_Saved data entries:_
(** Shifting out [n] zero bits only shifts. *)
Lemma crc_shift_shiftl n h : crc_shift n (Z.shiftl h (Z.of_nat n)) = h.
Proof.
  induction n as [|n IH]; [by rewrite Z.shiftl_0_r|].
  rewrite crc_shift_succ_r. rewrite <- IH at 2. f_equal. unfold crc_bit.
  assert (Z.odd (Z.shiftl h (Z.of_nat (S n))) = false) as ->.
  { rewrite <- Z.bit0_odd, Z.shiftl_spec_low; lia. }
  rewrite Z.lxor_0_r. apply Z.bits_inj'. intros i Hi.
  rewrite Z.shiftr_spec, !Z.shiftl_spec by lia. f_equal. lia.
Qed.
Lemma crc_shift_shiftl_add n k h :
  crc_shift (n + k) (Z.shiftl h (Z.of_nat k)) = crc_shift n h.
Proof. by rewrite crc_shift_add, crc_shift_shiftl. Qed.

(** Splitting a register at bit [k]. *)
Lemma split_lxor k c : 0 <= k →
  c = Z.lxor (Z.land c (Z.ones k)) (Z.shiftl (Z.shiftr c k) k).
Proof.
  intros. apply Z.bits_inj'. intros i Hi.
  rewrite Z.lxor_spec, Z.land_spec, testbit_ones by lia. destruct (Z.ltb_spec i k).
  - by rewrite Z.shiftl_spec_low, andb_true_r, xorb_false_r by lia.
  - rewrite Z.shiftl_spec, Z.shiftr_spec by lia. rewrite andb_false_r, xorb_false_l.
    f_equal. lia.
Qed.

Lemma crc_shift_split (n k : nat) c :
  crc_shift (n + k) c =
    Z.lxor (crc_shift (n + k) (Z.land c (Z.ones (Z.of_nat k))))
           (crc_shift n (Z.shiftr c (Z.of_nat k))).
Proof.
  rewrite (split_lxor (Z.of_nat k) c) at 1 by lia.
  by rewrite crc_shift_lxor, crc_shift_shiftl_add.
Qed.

_What needs to be done:_
What is needed is a word-for-word copy of all the entries.

_Finished task:_
(** Shifting out [n] zero bits only shifts. *)
Lemma crc_shift_shiftl n h : crc_shift n (Z.shiftl h (Z.of_nat n)) = h.
Proof.
  induction n as [|n IH]; [by rewrite Z.shiftl_0_r|].
  rewrite crc_shift_succ_r. rewrite <- IH at 2. f_equal. unfold crc_bit.
  assert (Z.odd (Z.shiftl h (Z.of_nat (S n))) = false) as ->.
  { rewrite <- Z.bit0_odd, Z.shiftl_spec_low; lia. }
  rewrite Z.lxor_0_r. apply Z.bits_inj'. intros i Hi.
  rewrite Z.shiftr_spec, !Z.shiftl_spec by lia. f_equal. lia.
Qed.
Lemma crc_shift_shiftl_add n k h :
  crc_shift (n + k) (Z.shiftl h (Z.of_nat k)) = crc_shift n h.
Proof. by rewrite crc_shift_add, crc_shift_shiftl. Qed.

(** Splitting a register at bit [k]. *)
Lemma split_lxor k c : 0 <= k →
  c = Z.lxor (Z.land c (Z.ones k)) (Z.shiftl (Z.shiftr c k) k).
Proof.
  intros. apply Z.bits_inj'. intros i Hi.
  rewrite Z.lxor_spec, Z.land_spec, testbit_ones by lia. destruct (Z.ltb_spec i k).
  - by rewrite Z.shiftl_spec_low, andb_true_r, xorb_false_r by lia.
  - rewrite Z.shiftl_spec, Z.shiftr_spec by lia. rewrite andb_false_r, xorb_false_l.
    f_equal. lia.
Qed.

Lemma crc_shift_split (n k : nat) c :
  crc_shift (n + k) c =
    Z.lxor (crc_shift (n + k) (Z.land c (Z.ones (Z.of_nat k))))
           (crc_shift n (Z.shiftr c (Z.of_nat k))).
Proof.
  rewrite (split_lxor (Z.of_nat k) c) at 1 by lia.
  by rewrite crc_shift_lxor, crc_shift_shiftl_add.
Qed.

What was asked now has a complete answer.